# Exercise instructions
Below are entries. Reproduce exactly the lines between the line holding "the texture pointers" and the line holding "(sourceHeader destinationHeader : option", inclusive, and only those.
Source material Start Marker
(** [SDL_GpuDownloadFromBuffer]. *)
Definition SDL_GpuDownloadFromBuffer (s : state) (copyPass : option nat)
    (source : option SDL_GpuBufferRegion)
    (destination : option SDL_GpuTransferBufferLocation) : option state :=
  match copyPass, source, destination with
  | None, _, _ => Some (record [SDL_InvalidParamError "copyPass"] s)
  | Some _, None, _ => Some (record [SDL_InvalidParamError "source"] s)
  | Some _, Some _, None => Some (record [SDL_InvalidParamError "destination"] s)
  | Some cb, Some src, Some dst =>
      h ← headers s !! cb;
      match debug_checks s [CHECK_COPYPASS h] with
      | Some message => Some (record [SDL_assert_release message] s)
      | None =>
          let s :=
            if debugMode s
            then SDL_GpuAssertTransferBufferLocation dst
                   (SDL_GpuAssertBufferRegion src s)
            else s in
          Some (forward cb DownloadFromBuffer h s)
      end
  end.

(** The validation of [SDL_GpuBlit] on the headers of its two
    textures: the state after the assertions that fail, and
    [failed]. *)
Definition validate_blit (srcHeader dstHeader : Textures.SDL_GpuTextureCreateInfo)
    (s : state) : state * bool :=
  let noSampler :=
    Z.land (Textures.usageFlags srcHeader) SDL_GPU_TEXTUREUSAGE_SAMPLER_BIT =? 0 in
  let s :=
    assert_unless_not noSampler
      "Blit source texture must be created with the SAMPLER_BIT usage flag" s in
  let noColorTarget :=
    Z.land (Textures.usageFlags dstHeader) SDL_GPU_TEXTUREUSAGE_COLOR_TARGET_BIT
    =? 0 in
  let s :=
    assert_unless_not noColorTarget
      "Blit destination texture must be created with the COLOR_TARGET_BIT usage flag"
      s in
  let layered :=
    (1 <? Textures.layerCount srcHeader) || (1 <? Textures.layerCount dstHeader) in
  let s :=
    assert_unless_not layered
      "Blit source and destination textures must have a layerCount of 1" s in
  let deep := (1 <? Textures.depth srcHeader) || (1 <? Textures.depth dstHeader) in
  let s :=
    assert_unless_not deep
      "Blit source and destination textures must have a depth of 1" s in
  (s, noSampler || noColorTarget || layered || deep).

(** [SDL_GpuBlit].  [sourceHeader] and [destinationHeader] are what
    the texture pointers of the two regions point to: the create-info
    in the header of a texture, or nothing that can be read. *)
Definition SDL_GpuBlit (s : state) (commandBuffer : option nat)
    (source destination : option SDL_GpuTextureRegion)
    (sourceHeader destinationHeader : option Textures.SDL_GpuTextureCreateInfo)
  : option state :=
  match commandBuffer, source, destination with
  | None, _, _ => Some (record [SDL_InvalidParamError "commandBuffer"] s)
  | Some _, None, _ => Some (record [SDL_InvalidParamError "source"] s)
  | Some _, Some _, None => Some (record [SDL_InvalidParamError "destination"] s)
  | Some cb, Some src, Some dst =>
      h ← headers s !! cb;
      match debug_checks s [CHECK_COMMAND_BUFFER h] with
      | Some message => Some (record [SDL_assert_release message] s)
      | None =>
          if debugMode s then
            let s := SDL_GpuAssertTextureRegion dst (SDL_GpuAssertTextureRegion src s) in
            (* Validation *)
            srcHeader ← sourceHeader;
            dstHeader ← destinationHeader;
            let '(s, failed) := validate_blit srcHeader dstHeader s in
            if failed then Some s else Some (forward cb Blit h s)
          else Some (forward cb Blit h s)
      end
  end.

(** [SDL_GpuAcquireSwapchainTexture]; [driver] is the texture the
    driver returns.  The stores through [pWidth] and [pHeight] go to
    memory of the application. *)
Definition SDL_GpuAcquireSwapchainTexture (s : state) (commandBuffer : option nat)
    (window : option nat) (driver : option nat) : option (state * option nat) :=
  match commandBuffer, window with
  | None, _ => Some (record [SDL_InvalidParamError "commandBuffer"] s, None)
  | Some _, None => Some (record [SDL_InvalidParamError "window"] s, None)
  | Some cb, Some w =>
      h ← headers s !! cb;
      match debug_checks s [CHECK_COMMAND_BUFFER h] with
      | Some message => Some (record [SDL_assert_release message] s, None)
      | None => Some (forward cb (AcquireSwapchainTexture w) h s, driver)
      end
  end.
Source material End Marker
Source material Start Marker
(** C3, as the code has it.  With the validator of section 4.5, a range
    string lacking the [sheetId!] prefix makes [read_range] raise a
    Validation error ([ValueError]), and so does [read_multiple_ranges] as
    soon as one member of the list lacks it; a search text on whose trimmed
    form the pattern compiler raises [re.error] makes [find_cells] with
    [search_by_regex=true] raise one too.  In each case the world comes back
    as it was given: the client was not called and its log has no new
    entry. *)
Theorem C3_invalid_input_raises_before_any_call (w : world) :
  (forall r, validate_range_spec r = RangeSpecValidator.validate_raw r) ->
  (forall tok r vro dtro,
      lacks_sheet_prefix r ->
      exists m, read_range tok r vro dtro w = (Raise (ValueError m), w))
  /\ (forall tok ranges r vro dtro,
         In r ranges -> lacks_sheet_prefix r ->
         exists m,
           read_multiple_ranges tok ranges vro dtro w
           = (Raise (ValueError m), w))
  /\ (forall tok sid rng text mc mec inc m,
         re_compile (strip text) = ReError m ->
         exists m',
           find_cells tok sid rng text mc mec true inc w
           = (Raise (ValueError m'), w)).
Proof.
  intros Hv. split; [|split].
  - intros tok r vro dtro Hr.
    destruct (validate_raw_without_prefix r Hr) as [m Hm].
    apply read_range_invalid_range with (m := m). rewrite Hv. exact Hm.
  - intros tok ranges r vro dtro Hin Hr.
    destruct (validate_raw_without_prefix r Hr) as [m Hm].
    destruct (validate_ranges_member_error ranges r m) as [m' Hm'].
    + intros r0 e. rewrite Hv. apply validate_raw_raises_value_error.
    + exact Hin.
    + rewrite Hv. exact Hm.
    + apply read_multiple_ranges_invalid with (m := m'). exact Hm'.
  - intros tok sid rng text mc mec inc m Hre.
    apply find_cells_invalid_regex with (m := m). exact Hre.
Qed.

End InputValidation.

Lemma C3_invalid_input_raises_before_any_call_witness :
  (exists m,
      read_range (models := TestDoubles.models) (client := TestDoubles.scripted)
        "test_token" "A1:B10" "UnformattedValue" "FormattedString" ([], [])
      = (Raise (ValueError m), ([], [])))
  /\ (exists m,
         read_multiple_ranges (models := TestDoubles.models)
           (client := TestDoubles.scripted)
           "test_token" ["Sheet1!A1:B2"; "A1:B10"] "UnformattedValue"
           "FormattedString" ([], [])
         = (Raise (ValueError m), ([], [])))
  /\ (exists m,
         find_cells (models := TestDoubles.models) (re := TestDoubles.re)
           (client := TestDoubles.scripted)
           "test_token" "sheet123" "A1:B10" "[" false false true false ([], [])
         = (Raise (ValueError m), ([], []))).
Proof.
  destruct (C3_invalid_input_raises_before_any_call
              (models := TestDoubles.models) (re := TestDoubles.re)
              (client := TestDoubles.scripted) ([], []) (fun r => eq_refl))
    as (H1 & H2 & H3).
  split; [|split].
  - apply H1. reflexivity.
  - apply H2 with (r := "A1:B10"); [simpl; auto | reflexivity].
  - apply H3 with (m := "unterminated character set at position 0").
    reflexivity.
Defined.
Source material End Marker
Source material Start Marker
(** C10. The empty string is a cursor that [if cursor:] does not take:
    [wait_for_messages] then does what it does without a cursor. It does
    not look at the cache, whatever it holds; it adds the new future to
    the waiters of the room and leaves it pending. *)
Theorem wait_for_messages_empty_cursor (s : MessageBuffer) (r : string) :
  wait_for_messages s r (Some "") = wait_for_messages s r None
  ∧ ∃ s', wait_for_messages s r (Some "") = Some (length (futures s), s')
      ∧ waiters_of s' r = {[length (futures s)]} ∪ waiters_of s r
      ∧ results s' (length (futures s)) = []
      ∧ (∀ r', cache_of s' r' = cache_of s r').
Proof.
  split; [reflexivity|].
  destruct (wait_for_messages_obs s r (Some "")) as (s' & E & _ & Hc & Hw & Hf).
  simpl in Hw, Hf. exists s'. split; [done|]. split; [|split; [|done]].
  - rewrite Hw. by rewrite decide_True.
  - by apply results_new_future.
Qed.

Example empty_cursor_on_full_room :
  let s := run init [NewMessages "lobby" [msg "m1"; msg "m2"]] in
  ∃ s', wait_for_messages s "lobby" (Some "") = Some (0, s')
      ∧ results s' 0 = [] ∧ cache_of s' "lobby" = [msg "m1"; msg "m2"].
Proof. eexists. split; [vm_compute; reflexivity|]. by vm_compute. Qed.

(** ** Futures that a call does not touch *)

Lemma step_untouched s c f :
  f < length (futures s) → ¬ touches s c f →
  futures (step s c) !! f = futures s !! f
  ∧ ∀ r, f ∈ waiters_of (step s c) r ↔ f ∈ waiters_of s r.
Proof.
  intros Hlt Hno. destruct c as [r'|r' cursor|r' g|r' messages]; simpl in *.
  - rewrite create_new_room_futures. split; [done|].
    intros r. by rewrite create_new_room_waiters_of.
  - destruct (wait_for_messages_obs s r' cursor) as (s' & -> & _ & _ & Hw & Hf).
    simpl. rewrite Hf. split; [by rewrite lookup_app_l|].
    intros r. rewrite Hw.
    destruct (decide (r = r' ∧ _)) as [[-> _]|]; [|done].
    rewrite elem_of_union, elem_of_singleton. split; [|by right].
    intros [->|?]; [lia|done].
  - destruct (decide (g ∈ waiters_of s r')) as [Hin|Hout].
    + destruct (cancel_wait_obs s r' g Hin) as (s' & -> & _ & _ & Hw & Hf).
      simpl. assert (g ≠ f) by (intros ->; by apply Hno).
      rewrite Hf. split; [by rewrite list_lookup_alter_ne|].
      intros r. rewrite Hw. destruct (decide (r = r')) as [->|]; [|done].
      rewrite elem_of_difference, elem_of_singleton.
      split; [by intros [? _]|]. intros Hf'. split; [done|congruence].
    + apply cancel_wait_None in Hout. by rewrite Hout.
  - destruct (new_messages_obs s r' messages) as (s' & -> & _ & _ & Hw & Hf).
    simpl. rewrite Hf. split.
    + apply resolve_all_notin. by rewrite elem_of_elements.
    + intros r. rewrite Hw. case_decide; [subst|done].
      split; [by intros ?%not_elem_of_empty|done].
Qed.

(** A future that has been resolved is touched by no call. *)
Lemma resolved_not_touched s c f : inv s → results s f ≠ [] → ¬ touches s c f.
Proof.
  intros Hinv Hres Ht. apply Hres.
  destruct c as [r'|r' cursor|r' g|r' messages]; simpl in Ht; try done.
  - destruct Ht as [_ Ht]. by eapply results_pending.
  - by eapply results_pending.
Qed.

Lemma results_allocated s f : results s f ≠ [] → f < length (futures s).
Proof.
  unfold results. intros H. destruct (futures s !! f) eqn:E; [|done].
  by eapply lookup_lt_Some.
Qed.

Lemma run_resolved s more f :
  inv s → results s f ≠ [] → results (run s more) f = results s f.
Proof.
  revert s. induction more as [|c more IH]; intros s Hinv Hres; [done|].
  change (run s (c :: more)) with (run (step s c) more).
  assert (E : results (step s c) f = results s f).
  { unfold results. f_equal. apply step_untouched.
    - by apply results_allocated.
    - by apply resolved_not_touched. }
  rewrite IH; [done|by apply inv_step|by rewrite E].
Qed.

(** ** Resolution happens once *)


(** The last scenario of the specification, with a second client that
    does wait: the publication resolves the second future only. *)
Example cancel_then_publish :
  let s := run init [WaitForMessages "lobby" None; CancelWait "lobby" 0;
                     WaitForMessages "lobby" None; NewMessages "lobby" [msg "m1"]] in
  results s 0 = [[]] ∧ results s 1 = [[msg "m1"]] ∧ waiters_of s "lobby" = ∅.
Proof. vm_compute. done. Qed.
Source material End Marker
# Answer to this exercise
    the texture pointers of the two regions point to: the create-info
    in the header of a texture, or nothing that can be read. *)
Definition SDL_GpuBlit (s : state) (commandBuffer : option nat)
    (source destination : option SDL_GpuTextureRegion)
    (sourceHeader destinationHeader : option Textures.SDL_GpuTextureCreateInfo)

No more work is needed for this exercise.